(RAW DATA begins)

(** * TDS SEO keyword tool: content extractor and LLM response parser

    A shallow embedding of the two utility layers of the application and
    the properties checked against them:

    - [src/services/geminiService.ts]: [validateKeywordResult], the JSON
      extraction strategies and the result construction of
      [generateKeywords], [detectLanguage] and [detectContentType];
    - [src/services/openaiService.ts]: the same stages as written in
      [generateKeywordsWithOpenAI];
    - [src/App.tsx]: [calculateScore], [extractCleanText], the fetching
      half of [handleFetchAndGenerate] and the checks of [handleSubmit];
    - [src/components/KeywordCard.tsx]: the text shown by [KeywordPill].

    Modelling conventions.

    - A JavaScript string is the list of its UTF-16 code units, a code
      unit is its number ([N]).
    - A regular expression is run by a backtracking matcher with the
      priorities of the ECMAScript one: ordered alternatives, greedy and
      lazy stars, capture groups. The matcher is proved sound and
      complete for the language of the expression, so the bound on the
      iterations of a star loses no match.
    - [JSON.parse] is a one-pass pushdown recogniser of the JSON grammar
      that builds the value; it is total, without fuel. A number keeps
      its literal.
    - The console is a log that the validator returns with its answer.
    - What the generators throw is a value of an error type.
    - The document is a tree of elements and text nodes.
    - The numbers of [calculateScore] are IEEE 754 binary64 values, with
      the operations of the specification of floating-point arithmetic
      of the Standard Library ([SpecFloat]): every sum, product and
      quotient is rounded as the program rounds it. *)

From Stdlib Require Import Ascii String DecimalString.
From Stdlib Require Import List Bool Arith Lia ZArith QArith.
From Stdlib Require Import Floats.SpecFloat.
Import ListNotations.

Set Implicit Arguments.
#[local] Set Warnings "-register-all".

#[local] Open Scope list_scope.
#[local] Open Scope nat_scope.

(* ================================================================== *)
(** ** Strings *)
(* ================================================================== *)

Module Str.

(** A UTF-16 code unit, by its number. *)
Definition char := N.
Definition str := list char.

Definition cu (c : ascii) : char := N_of_ascii c.

(** Literals are written as Rocq strings and unfolded to code units. *)
Definition lit (s : string) : str := map cu (list_ascii_of_string s).

Definition ch_eqb (a b : char) : bool := N.eqb a b.

Definition between (lo hi : N) (c : char) : bool :=
  (N.leb lo c && N.leb c hi)%bool.

(** ECMAScript [WhiteSpace] and [LineTerminator], as used by
    [String.prototype.trim] and by the class [\s]: TAB, LF, VT, FF, CR,
    SP, NBSP, U+1680, U+2000-200A, LS, PS, U+202F, U+205F, U+3000 and
    U+FEFF. *)
Definition is_space (c : char) : bool :=
  between 9%N 13%N c || ch_eqb c 32%N || ch_eqb c 160%N || ch_eqb c 5760%N ||
  between 8192%N 8202%N c || ch_eqb c 8232%N || ch_eqb c 8233%N ||
  ch_eqb c 8239%N || ch_eqb c 8287%N || ch_eqb c 12288%N || ch_eqb c 65279%N.

Fixpoint drop_while (p : char -> bool) (s : str) : str :=
  match s with
  | [] => []
  | c :: t => if p c then drop_while p t else s
  end.

Fixpoint take_while (p : char -> bool) (s : str) : str :=
  match s with
  | [] => []
  | c :: t => if p c then c :: take_while p t else []
  end.

Definition trimStart (s : str) : str := drop_while is_space s.
Definition trimEnd (s : str) : str := rev (drop_while is_space (rev s)).
Definition trim (s : str) : str := trimEnd (trimStart s).

Fixpoint str_eqb (a b : str) : bool :=
  match a, b with
  | [], [] => true
  | x :: a', y :: b' => ch_eqb x y && str_eqb a' b'
  | _, _ => false
  end.

(** [s.startsWith(p)] *)
Fixpoint startsWith (p s : str) : bool :=
  match p, s with
  | [], _ => true
  | x :: p', y :: s' => ch_eqb x y && startsWith p' s'
  | _ :: _, [] => false
  end.

(** [s.includes(p)] *)
Fixpoint includes (p s : str) : bool :=
  startsWith p s ||
  match s with
  | [] => false
  | _ :: t => includes p t
  end.

(** [s.lastIndexOf(c)] for a one-character needle; [None] is [-1]. *)
Fixpoint lastIndexOf (c : char) (s : str) : option nat :=
  match s with
  | [] => None
  | x :: t =>
      match lastIndexOf c t with
      | Some i => Some (S i)
      | None => if ch_eqb x c then Some 0 else None
      end
  end.

(** [s.substring(0, n)] *)
Definition substring0 (n : nat) (s : str) : str := firstn n s.

(** [toLowerCase], one code unit at a time: the letters of ASCII and
    Latin-1.  Case mappings further up are left out; nothing below
    depends on them. *)
Definition lower (c : char) : char :=
  if between 65%N 90%N c || (between 192%N 222%N c && negb (ch_eqb c 215%N))
  then (c + 32)%N else c.

Definition toLowerCase (s : str) : str := map lower s.

Definition count_char (c : char) (s : str) : nat :=
  length (filter (ch_eqb c) s).

Definition NL : char := 10%N.
Definition DQUOTE : char := 34%N.
Definition CR : char := 13%N.

End Str.
Import Str.

(* ================================================================== *)
(** ** JavaScript values obtained from [JSON.parse] *)
(* ================================================================== *)

Module Js.

(** A number keeps the literal it was read from; no claim depends on
    its numeric value beyond being zero or not. *)
Inductive json : Type :=
| JNull
| JBool (b : bool)
| JNum (lexeme : str)
| JStr (s : str)
| JArr (items : list json)
| JObj (fields : list (str * json)).

(** A property read gives [undefined] ([None]) or a value. *)
Definition jsval := option json.

Inductive jstype := TUndefined | TBoolean | TNumber | TString | TObject.

Definition jstype_eqb (a b : jstype) : bool :=
  match a, b with
  | TUndefined, TUndefined | TBoolean, TBoolean | TNumber, TNumber
  | TString, TString | TObject, TObject => true
  | _, _ => false
  end.

Definition typeof (v : jsval) : jstype :=
  match v with
  | None => TUndefined
  | Some JNull => TObject
  | Some (JBool _) => TBoolean
  | Some (JNum _) => TNumber
  | Some (JStr _) => TString
  | Some (JArr _) => TObject
  | Some (JObj _) => TObject
  end.

Definition is_digit (c : char) : bool := between 48%N 57%N c.

(** The mantissa of a number literal: what precedes the exponent. *)
Definition mantissa (lexeme : str) : str :=
  take_while (fun c => negb (ch_eqb c (cu "e") || ch_eqb c (cu "E")))
             lexeme.

Definition num_nonzero (lexeme : str) : bool :=
  existsb (fun c => is_digit c && negb (ch_eqb c (cu "0")))
          (mantissa lexeme).

(** [ToBoolean] *)
Definition truthy (v : jsval) : bool :=
  match v with
  | None => false
  | Some JNull => false
  | Some (JBool b) => b
  | Some (JNum l) => num_nonzero l
  | Some (JStr s) => negb (Nat.eqb (length s) 0)
  | Some (JArr _) => true
  | Some (JObj _) => true
  end.

Fixpoint lookup (k : str) (fields : list (str * json)) : jsval :=
  match fields with
  | [] => None
  | (k', v) :: rest => if str_eqb k k' then Some v else lookup k rest
  end.

(** [obj[k] = v] on the own properties of a plain object: an existing
    key keeps its place, a new key goes last. *)
Fixpoint obj_set (k : str) (v : json) (fields : list (str * json))
  : list (str * json) :=
  match fields with
  | [] => [(k, v)]
  | (k', v') :: rest =>
      if str_eqb k k' then (k', v) :: rest else (k', v') :: obj_set k v rest
  end.

(** [v.k] for the property names the validator and the callers read:
    none of them is defined on [Object.prototype], [Array.prototype] or
    on the wrappers of primitives, so only own properties of a plain
    object answer. Reading a property of [null] or [undefined] throws
    and is handled where it can happen. *)
Definition prop (v : jsval) (k : string) : jsval :=
  match v with
  | Some (JObj fields) => lookup (lit k) fields
  | _ => None
  end.

End Js.
Import Js.

(* ================================================================== *)
(** ** The validator of [geminiService.ts] *)
(* ================================================================== *)

Module Validator.

(** What the validator writes to the console. *)
Inductive console_msg :=
| ConsoleError (m : string)
| ConsoleWarn (m : string).

(** A computation that logs. *)
Definition logged (A : Type) : Type := A * list console_msg.

Definition ret {A} (a : A) : logged A := (a, []).
Definition tell (m : console_msg) : logged unit := (tt, [m]).
Definition bind {A B} (x : logged A) (f : A -> logged B) : logged B :=
  let '(a, l1) := x in
  let '(b, l2) := f a in
  (b, l1 ++ l2).

#[local] Notation "x <- c ;; k" := (bind c (fun x => k))
  (at level 61, c at next level, right associativity).
#[local] Notation "c ;;; k" := (bind c (fun _ => k))
  (at level 61, right associativity).

(** The [[min, max]] pairs of the three required categories and the
    names under which they are reported.  The repository carries three
    sets of them. *)
Record count_policy := {
  primary_min : nat;   primary_max : nat;   primary_name : string;
  secondary_min : nat; secondary_max : nat; secondary_name : string;
  longtail_min : nat;  longtail_max : nat;  longtail_name : string
}.

(** [geminiService.ts:79-81] *)
Definition policy_flexible : count_policy :=
  {| primary_min := 1;   primary_max := 10;
     primary_name :=
       "Target Focus keywords (1-10, flexible based on article scope)";
     secondary_min := 2; secondary_max := 20;
     secondary_name :=
       "Supporting Topic keywords (2-20, flexible based on complexity)";
     longtail_min := 3;  longtail_max := 30;
     longtail_name :=
       "User Query Variations (3-30, flexible based on content richness)" |}.

(** The revision with 2-5, 5-12, 8-20. *)
Definition policy_modern : count_policy :=
  {| primary_min := 2;   primary_max := 5;
     primary_name :=
       "Target Focus keywords (flexible: 2-5 based on article scope)";
     secondary_min := 5; secondary_max := 12;
     secondary_name :=
       "Supporting Topic keywords (flexible: 5-12 based on complexity)";
     longtail_min := 8;  longtail_max := 20;
     longtail_name :=
       "User Query Variations (flexible: 8-20 based on content richness)" |}.

(** The oldest revision: 3-5, 8-12, 10-15. *)
Definition policy_strict : count_policy :=
  {| primary_min := 3;    primary_max := 5;
     primary_name := "Primary keywords";
     secondary_min := 8;  secondary_max := 12;
     secondary_name := "Secondary keywords";
     longtail_min := 10;  longtail_max := 15;
     longtail_name := "Long-tail keywords" |}.

Definition show_nat (n : nat) : string :=
  NilZero.string_of_uint (Nat.to_uint n).

(** [typeof x === 'string' && x.trim().length > 0] *)
Definition nonblank_string (v : jsval) : bool :=
  match v with
  | Some (JStr s) => 0 <? length (trim s)
  | _ => false
  end.

(** The predicate given to [arr.every]. *)
Definition valid_item (item : json) : bool :=
  truthy (Some item) &&
  jstype_eqb (typeof (Some item)) TObject &&
  nonblank_string (prop (Some item) "term") &&
  nonblank_string (prop (Some item) "rationale").

Definition validateKeywordArray (arr : jsval) (minCount maxCount : nat)
    (arrayName : string) (required : bool) : logged bool :=
  match arr with
  | Some (JArr items) =>
      if (length items <? minCount) || (maxCount <? length items) then
        tell (ConsoleError
                (arrayName ++ " count is " ++ show_nat (length items) ++
                 ", expected " ++ show_nat minCount ++ "-" ++
                 show_nat maxCount)%string) ;;;
        ret false
      else
        let allValid := forallb valid_item items in
        (if negb allValid
         then tell (ConsoleError (arrayName ++ " contains invalid items")%string)
         else ret tt) ;;;
        ret allValid
  | _ =>
      if required then
        tell (ConsoleError (arrayName ++ " is not an array")%string) ;;;
        ret false
      else ret true
  end.

(** [a && b] with a logging right operand that is not run when [a]
    is false. *)
Definition and_then (a : logged bool) (b : logged bool) : logged bool :=
  x <- a ;; if x then b else ret false.

(** [if (data.k && !validateKeywordArray(data.k, lo, hi, name, false))
       console.warn(...)] *)
Definition check_optional (data : jsval) (k : string) (lo hi : nat)
    (name : string) : logged unit :=
  if truthy (prop data k) then
    ok <- validateKeywordArray (prop data k) lo hi name false ;;
    if negb ok
    then tell (ConsoleWarn (name ++ " present but invalid - will be ignored")%string)
    else ret tt
  else ret tt.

(RAW DATA ends)

TASK INSTRUCTIONS. Give back exactly the lines of the listing above that run from the line with "(m : string)." to the line with "Definition tell (m", inclusive.

ANSWER SPACE.
| ConsoleWarn (m : string).

(** A computation that logs. *)
Definition logged (A : Type) : Type := A * list console_msg.

Definition ret {A} (a : A) : logged A := (a, []).
Definition tell (m : console_msg) : logged unit := (tt, [m]).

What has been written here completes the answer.